Personal information
- Full name: David Robert Holt
- Born: 29 December 1981 (age 44) Hammersmith, London, England
- Batting: Right-handed
- Bowling: Right-arm medium

Domestic team information
- 2005–2006: Loughborough UCCE
- FC debut: 13 April 2005 Loughborough UCCE v Nottinghamshire
- Last FC: 17 May 2006 Loughborough UCCE v Hampshire

Career statistics
| Competition | First-class |
| Matches | 2 |
| Runs scored | 5 |
| Batting average | 5.00 |
| 100s/50s | 0/0 |
| Top score | 5 |
| Catches/stumpings | 1/0 |
- Source: CricketArchive, 17 October 2007

= David Holt (cricketer) =

English cricketer

David Robert Holt (born 29 December 1981) is an English cricketer who has also represented the France national cricket team.

==Career==

David Holt's cricket career began in 1999 when he began to play for the Middlesex second XI. The same year, he represented England Under-19s at the Under-19 European Championship in Belfast, though the next year, he was playing for France at the senior European Championship, qualifying for them due to his French mother.
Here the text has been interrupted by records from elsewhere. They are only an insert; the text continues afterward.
(* ===== verification/LedgerRun.v ===== *)
(** * Histories of the ledger

    The public operations of [RequestLedger] as one type of commands, their
    execution in sequence, and the run-time audit after every history: the flow
    invariant of [LedgerInv] holds along it and implies [verify_closure]. *)

From S2P Require Import Prelude Ids Traffic Decision Ledger LedgerInv.

(** ** The audit recounts what the counters say *)

Definition class_members (i : nat) (l : list LFlow) : nat :=
  length (filter (fun f => tc_index (lf_traffic f) = i) l).

Lemma class_count_members i (m : gmap FlowId LFlow) :
  class_count i m = class_members i (map_to_list m).*2.
Proof.
  induction m as [|f fr m Hf IH] using map_ind.
  { by rewrite class_count_empty, map_to_list_empty. }
  rewrite class_count_insert by done. unfold class_members in *.
  assert ((map_to_list (<[f:=fr]> m)).*2 ≡ₚ fr :: (map_to_list m).*2) as ->
    by (by rewrite map_to_list_insert).
  rewrite filter_cons. case_decide; simpl; by rewrite IH.
Qed.

Lemma recount_spec l c t :
  0 ≤ t → t + Z.of_nat (length l) < two32 → (∀ j n, c !! j = Some n → 0 ≤ n ≤ t) →
  foldl recount_flow (c, t) l =
  (imap (fun j n => n + Z.of_nat (class_members j l)) c, t + Z.of_nat (length l)).
Proof.
  revert c t. induction l as [|f l IH]; intros c t Ht Hb Hc; simpl.
  { f_equal; [|lia]. apply list_eq. intros j. rewrite list_lookup_imap.
    destruct (c !! j); simpl; [f_equal; unfold class_members; simpl; lia|done]. }
  simpl in Hb. unfold recount_flow at 2. simpl. rewrite (add32_small t 1) by lia. rewrite IH; [|lia|lia|].
  - f_equal; [|lia]. apply list_eq. intros j. rewrite !list_lookup_imap, list_lookup_alter.
    unfold class_members. rewrite filter_cons.
    case_decide as D; subst; destruct (c !! _) eqn:E; simpl; try done.
    apply Hc in E. rewrite add32_small by lia. f_equal. lia.
  - intros j n. rewrite list_lookup_alter. case_decide as D.
    + subst. intros (n0 & E & ->)%fmap_Some. apply Hc in E. rewrite add32_small; lia.
    + intros E. apply Hc in E. lia.
Qed.

Lemma flows_inv_closure L : flows_inv L → verify_closure L = Success tt.
Proof.
  intros Hinv. pose proof (size_bound L Hinv) as Hb.
  destruct Hinv as [_ (Ht & Hlen & Hc) _ _ _ _ _ _ Hrec]. unfold verify_closure.
  rewrite recount_spec; [|lia| |].
  2: { rewrite length_fmap, length_map_to_list. unfold size_of in Hb. lia. }
  2: { intros j n [-> _]%lookup_replicate. lia. }
  rewrite length_fmap, length_map_to_list, Z.add_0_l, bool_decide_true by (by rewrite Ht).
  rewrite bool_decide_true.
  - replace (forallb _ _) with true; [done|]. symmetry. apply forallb_forall. intros r Hr.
    apply list_elem_of_In, list_elem_of_fmap in Hr as ([id r'] & -> & Hr).
    apply elem_of_map_to_list in Hr. destruct (Hrec id r' Hr) as [_ Ha _ _ Hl]. simpl.
    unfold request_closure_ok. case_bool_decide as Hz; simpl; [by rewrite !andb_false_r|].
    destruct Hl as [-> ->]; [lia|done].
  - apply list_eq. intros i. rewrite list_lookup_imap, list_lookup_fmap.
    destruct (as_per_class (L_accounting L) !! i) as [e|] eqn:E.
    + rewrite lookup_replicate_2 by (rewrite <- Hlen; by eapply lookup_lt_Some). simpl.
      f_equal. by rewrite (Hc i e E), class_count_members.
    + apply lookup_ge_None in E. rewrite Hlen in E.
      apply (lookup_replicate_None _ 0) in E. by rewrite E.
Qed.

(** ** Commands and histories *)

Inductive LedgerOp : Type :=
| OpRegisterRequest (id : RequestId) (now : Z)
| OpRegisterAttempt (id : RequestId) (a : AttemptId) (mh mg rg now : Z)
| OpRevalidate (id : RequestId) (a : AttemptId) (now : Z)
| OpAdvanceStage (id : RequestId) (a : AttemptId) (target : ServingStage) (now : Z)
| OpFail (id : RequestId) (a : AttemptId) (reason : ReasonCode) (now : Z)
| OpSupersede (id : RequestId) (a b : AttemptId) (now : Z)
| OpSetModel (id : RequestId) (a : AttemptId) (mh mg : Z)
| OpCancel (id : RequestId) (reason : ReasonCode) (seq now : Z)
| OpInterrupt (id : RequestId) (now : Z)
| OpPublish (p : CompletionPublication) (now : Z)
| OpOpenFlow (id : RequestId) (a : AttemptId) (t : TrafficClass) (declared now : Z)
| OpReleaseFlow (f : FlowId)
| OpRecordBytes (f : FlowId) (bytes : Z) (inbound : bool)
| OpRecordDecision (id : RequestId) (a : AttemptId) (t : TrafficClass) (o : DecisionOutcome)
    (reason : ReasonCode) (bytes : Z)
| OpRestore (r : RequestRecord)
| OpClear.

Definition apply_op (L : RequestLedger) (op : LedgerOp) : RequestLedger :=
  match op with
  | OpRegisterRequest id now => (register_request L id now).2
  | OpRegisterAttempt id a mh mg rg now => (register_attempt L id a mh mg rg now).2
  | OpRevalidate id a now => (revalidate_request L id a now).2
  | OpAdvanceStage id a target now => (advance_stage L id a target now).2
  | OpFail id a reason now => (fail_attempt L id a reason now).2
  | OpSupersede id a b now => (supersede_attempt L id a b now).2
  | OpSetModel id a mh mg => (set_attempt_model L id a mh mg).2
  | OpCancel id reason seq now => (cancel_request L id reason seq now).2
  | OpInterrupt id now => (mark_request_interrupted L id now).2
  | OpPublish p now => (publish_completion L p now).2
  | OpOpenFlow id a t b now => (open_flow L id a t b now).2
  | OpReleaseFlow f => (release_flow L f).2
  | OpRecordBytes f b inb => (record_flow_bytes L f b inb).2
  | OpRecordDecision id a t o reason b => (record_decision L id a t o reason b).2
  | OpRestore r => (restore_record L r).2
  | OpClear => clear L
  end.

Definition run (L : RequestLedger) (ops : list LedgerOp) : RequestLedger := foldl apply_op L ops.

(** Arguments that the source's types already constrain. *)
Definition op_typed (op : LedgerOp) : Prop :=
  match op with OpRestore r => record_typed r | _ => True end.

(** ** The flow sequence and the limits along a history *)

(** What only [open_flow] and [clear] change, and what nothing changes. *)
Definition quiet (L L' : RequestLedger) : Prop :=
  L_limits L' = L_limits L ∧ L_next_flow_sequence L' = L_next_flow_sequence L.

#[global] Instance quiet_preorder : PreOrder quiet.
Proof.
  split; [done|]. intros L1 L2 L3 [] []. split; congruence.
Qed.

Lemma quiet_evict_loop order L : quiet L (evict_loop order L).
Proof.
  revert L. induction order as [|v rest IH]; intros L; cbn [evict_loop]; [done|].
  repeat case_match; try done; (etrans; [|apply IH]; done).
Qed.

Lemma quiet_evict L : quiet L (evict_if_needed L).
Proof. apply quiet_evict_loop. Qed.

Lemma quiet_release L r : quiet L (release_request_flows L r).2.
Proof. by destruct (close_flows_frame (mm_range (L_flows_by_request L) (rr_id r)) L) as (?&_&_&_&?). Qed.

Lemma quiet_terminate L id r : quiet L (terminate id r L).
Proof. apply quiet_release. Qed.

(** Splits the conditions of an operation whose resulting ledger is the subject
    of the goal [P L (op L).2]. *)
Ltac result_guard :=
  lazymatch goal with
  | |- context [snd (match ?x with _ => _ end)] => destruct x eqn:?
  end; cbn [snd refuse].
Ltac result_guards := repeat result_guard.

Ltac quiet_step :=
  lazymatch goal with
  | |- quiet _ (evict_if_needed _) => etrans; [|apply quiet_evict]
  | |- quiet _ (terminate _ _ _) => etrans; [|apply quiet_terminate]
  | |- quiet ?L (bump _ ?X) => change (quiet L X)
  | |- quiet ?L (put_record _ _ ?X) => change (quiet L X)
  | |- quiet ?L (push_terminal _ ?X) => change (quiet L X)
  | |- quiet ?L (refresh_request_counts ?X) => change (quiet L X)
  end.
Ltac quiet_solve := result_guards; repeat quiet_step; done.

Definition opens_or_clears (op : LedgerOp) : bool :=
  match op with OpOpenFlow _ _ _ _ _ | OpClear => true | _ => false end.

Lemma apply_op_quiet L op : opens_or_clears op = false → quiet L (apply_op L op).
Proof.
  intros Hop. destruct op; simpl in Hop |- *; try done.
  - unfold register_request. quiet_solve.
  - unfold register_attempt. quiet_solve.
  - unfold revalidate_request. quiet_solve.
  - unfold advance_stage. quiet_solve.
  - unfold fail_attempt. quiet_solve.
  - unfold supersede_attempt. quiet_solve.
  - unfold set_attempt_model. quiet_solve.
  - unfold cancel_request. quiet_solve.
  - unfold mark_request_interrupted.
    destruct (L_requests L !! id) as [r|]; [|done]. case_match; [done|].
    match goal with |- context [release_request_flows L ?r] =>
      pose proof (quiet_release L r) as Hq; destruct (release_request_flows L r) end.
    exact Hq.
  - unfold publish_completion, publish_failure, publish_success, refuse_publication,
      suppress_publication. quiet_solve.
  - unfold release_flow. quiet_solve.
  - unfold record_flow_bytes. quiet_solve.
  - unfold record_decision. quiet_solve.
  - unfold restore_record. destruct (is_nil _); [done|]. case_match; [done|].
    case_match; [done|]. cbn [rr_lifecycle setter rr_set_attempts].
    destruct (request_is_terminal _); cbn [snd]; repeat first [quiet_step | case_match]; done.
Qed.

Lemma open_flow_sequence L id a t b now :
  0 ≤ L_next_flow_sequence L →
  0 ≤ L_next_flow_sequence (open_flow L id a t b now).2 ≤ L_next_flow_sequence L + 1
  ∧ L_limits (open_flow L id a t b now).2 = L_limits L.
Proof.
  intros H. unfold open_flow. result_guards; split; try done; try lia.
  simpl. unfold add64, wrap64. split; [by apply Z.mod_pos_bound|]. apply Z.mod_le; [lia|done].
Qed.

Definition is_open (op : LedgerOp) : bool :=
  match op with OpOpenFlow _ _ _ _ _ => true | _ => false end.

(** The number of flows a history asks for. *)
Definition opens (ops : list LedgerOp) : nat := length (filter (fun op => is_open op = true) ops).

Lemma opens_cons op ops : opens (op :: ops) = ((if is_open op then 1 else 0) + opens ops)%nat.
Proof. unfold opens. rewrite filter_cons. case_decide as D; [by rewrite D|]. by destruct (is_open op). Qed.

Lemma opens_app ops ops' : opens (ops ++ ops') = (opens ops + opens ops')%nat.
Proof. unfold opens. by rewrite filter_app, length_app. Qed.

Lemma apply_op_sequence L op :
  0 ≤ L_next_flow_sequence L →
  0 ≤ L_next_flow_sequence (apply_op L op) ≤ L_next_flow_sequence L + if is_open op then 1 else 0.
Proof.
  intros H. destruct (opens_or_clears op) eqn:E.
  - destruct op; try done; simpl.
    + by apply open_flow_sequence.
    + lia.
  - destruct (apply_op_quiet L op E) as [_ ->]. destruct (is_open op); lia.
Qed.

Lemma apply_op_limits L op : L_limits (apply_op L op) = L_limits L.
Proof.
  destruct (opens_or_clears op) eqn:E; [|by destruct (apply_op_quiet L op E)].
  destruct op; try done; simpl. unfold open_flow. result_guards; done.
Qed.

Lemma apply_op_inv L op :
  flows_inv L → op_typed op →
  L_next_flow_sequence L + (if is_open op then 1 else 0) < two64 → flows_inv (apply_op L op).
Proof.
  intros Hinv Hty Hseq. destruct op; simpl.
  - by apply flows_inv_register_request.
  - by apply flows_inv_register_attempt.
  - by apply flows_inv_revalidate.
  - by apply flows_inv_advance_stage.
  - by apply flows_inv_fail.
  - by apply flows_inv_supersede.
  - by apply flows_inv_set_model.
  - by apply flows_inv_cancel.
  - by apply flows_inv_interrupt.
  - by apply flows_inv_publish.
  - by apply flows_inv_open_flow.
  - by apply flows_inv_release_flow.
  - by apply flows_inv_record_bytes.
  - by apply flows_inv_record_decision.
  - by apply flows_inv_restore.
  - apply flows_inv_empty, Hinv.
Qed.

Lemma run_inv L ops :
  flows_inv L → Forall op_typed ops → L_next_flow_sequence L + Z.of_nat (opens ops) < two64 →
  flows_inv (run L ops) ∧
  L_next_flow_sequence (run L ops) ≤ L_next_flow_sequence L + Z.of_nat (opens ops).
Proof.
  unfold run. revert L. induction ops as [|op ops IH]; intros L Hinv Hty Hseq.
  { split; [done|]. simpl. lia. }
  inversion_clear Hty. rewrite opens_cons in *. cbn [foldl].
  pose proof (apply_op_sequence L op (fi_seq_nonneg L Hinv)) as Hs.
  destruct (IH (apply_op L op)) as [H1 H2].
  - apply apply_op_inv; [done..|]. destruct (is_open op); lia.
  - done.
  - destruct (is_open op); lia.
  - split; [done|]. destruct (is_open op); lia.
Qed.

Lemma run_app L ops ops' : run L (ops ++ ops') = run (run L ops) ops'.
Proof. apply foldl_app. Qed.

(** C6: After any sequence of ledger operations on a fresh ledger, errors included, that
    opens fewer than 2^64 flows, the closure audit verify_closure succeeds: the active-
    flow counters equal the live flow records and no terminal or interrupted request
    holds a flow. *)
Theorem audit_after_history limits ops :
  limits_typed limits → Forall op_typed ops → Z.of_nat (opens ops) < two64 →
  verify_closure (run (make_ledger limits) ops) = Success tt.
Proof.
  intros Hl Hty Hn. apply flows_inv_closure, run_inv; [|done|].
  - by apply flows_inv_empty, make_ledger_limits.
  - exact Hn.
Qed.
#[export] Instance ps_eta : Eta PersistedCoordinatorState := fun r =>
  MkPersisted (ps_format_version r) (ps_epoch r) (ps_previous_incarnation r) (ps_boot_count r)
    (ps_policy r) (ps_topology_present r) (ps_topology r) (ps_models r) (ps_states r)
    (ps_terminal_requests r) (ps_interrupted_requests r).
#[export] Instance ps_set_epoch : Setter ps_epoch. Proof. mk_setter. Defined.
#[export] Instance ps_set_policy : Setter ps_policy. Proof. mk_setter. Defined.
#[export] Instance ps_set_terminal_requests : Setter ps_terminal_requests. Proof. mk_setter. Defined.
#[export] Instance ps_set_interrupted_requests : Setter ps_interrupted_requests. Proof. mk_setter. Defined.

(** The lambda [inspect]: scans records against the identities seen so far. *)
Fixpoint inspect_records (records : list RequestRecord) (seen : list RequestId)
    : Result (list RequestId) :=
  match records with
  | [] => Success seen
  | record :: rest =>
      if is_nil (rr_id record) then Failure StatusCode.MalformedInput
      else if (kMaxAttemptsPerRequest <? rr_attempt_count record)%nat
        then Failure StatusCode.MalformedInput
      else if bool_decide (rr_id record ∈ seen) then Failure StatusCode.AlreadyExists
      else inspect_records rest (seen ++ [rr_id record])
  end.

Definition validate_restored_state_locked (c : Coordinator) (state : PersistedCoordinatorState)
    : Status :=
  let limits := cf_limits (C_config c) in
  if ps_format_version state ≠? kSnapshotFormatVersion then Failure StatusCode.UnsupportedVersion
  else if validate (ps_policy state) ≠? PolicyVerdict.Valid then Failure StatusCode.PolicyInvalid
  else if is_unset (pc_generation (ps_policy state)) then Failure StatusCode.MalformedInput
  else if cl_max_model_records limits <? Z.of_nat (length (ps_models state))
    then Failure StatusCode.BoundsExceeded
  else if negb (forallb model_is_valid (ps_models state)) then Failure StatusCode.MalformedInput
  else if cl_max_state_records limits <? Z.of_nat (length (ps_states state))
    then Failure StatusCode.BoundsExceeded
  else if negb (forallb state_is_valid (ps_states state)) then Failure StatusCode.MalformedInput
  else if ps_topology_present state && negb (topology_is_authoritative (ps_topology state))
    then Failure StatusCode.MalformedInput
  else match inspect_records (ps_terminal_requests state) [] with
  | Failure e => Failure e
  | Success seen =>
      match inspect_records (ps_interrupted_requests state) seen with
      | Failure e => Failure e
      | Success _ => Success tt
      end
  end.

(** The two loops over request records stop at the first refusal. *)
Fixpoint restore_records (records : list RequestRecord) (L : RequestLedger)
    : Status * RequestLedger :=
  match records with
  | [] => (Success tt, L)
  | record :: rest =>
      match restore_record L record with
      | (Success _, L) => restore_records rest L
      | (Failure e, L) => (Failure e, L)
      end
  end.

Definition restore_model (models : gmap Z ModelState) (entry : ModelState) : gmap Z ModelState :=
  map_emplace (ms_model_hash entry) (entry <| ms_requires_revalidation := true |>) models.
He played just one match in the tournament, against Greece.

He did not play for France again after that year, continuing to play for the Middlesex second XI alongside various other teams before making his first-class debut for Loughborough UCCE against Nottinghamshire in 2005. He played a further first-class match for the university side against Hampshire the following season.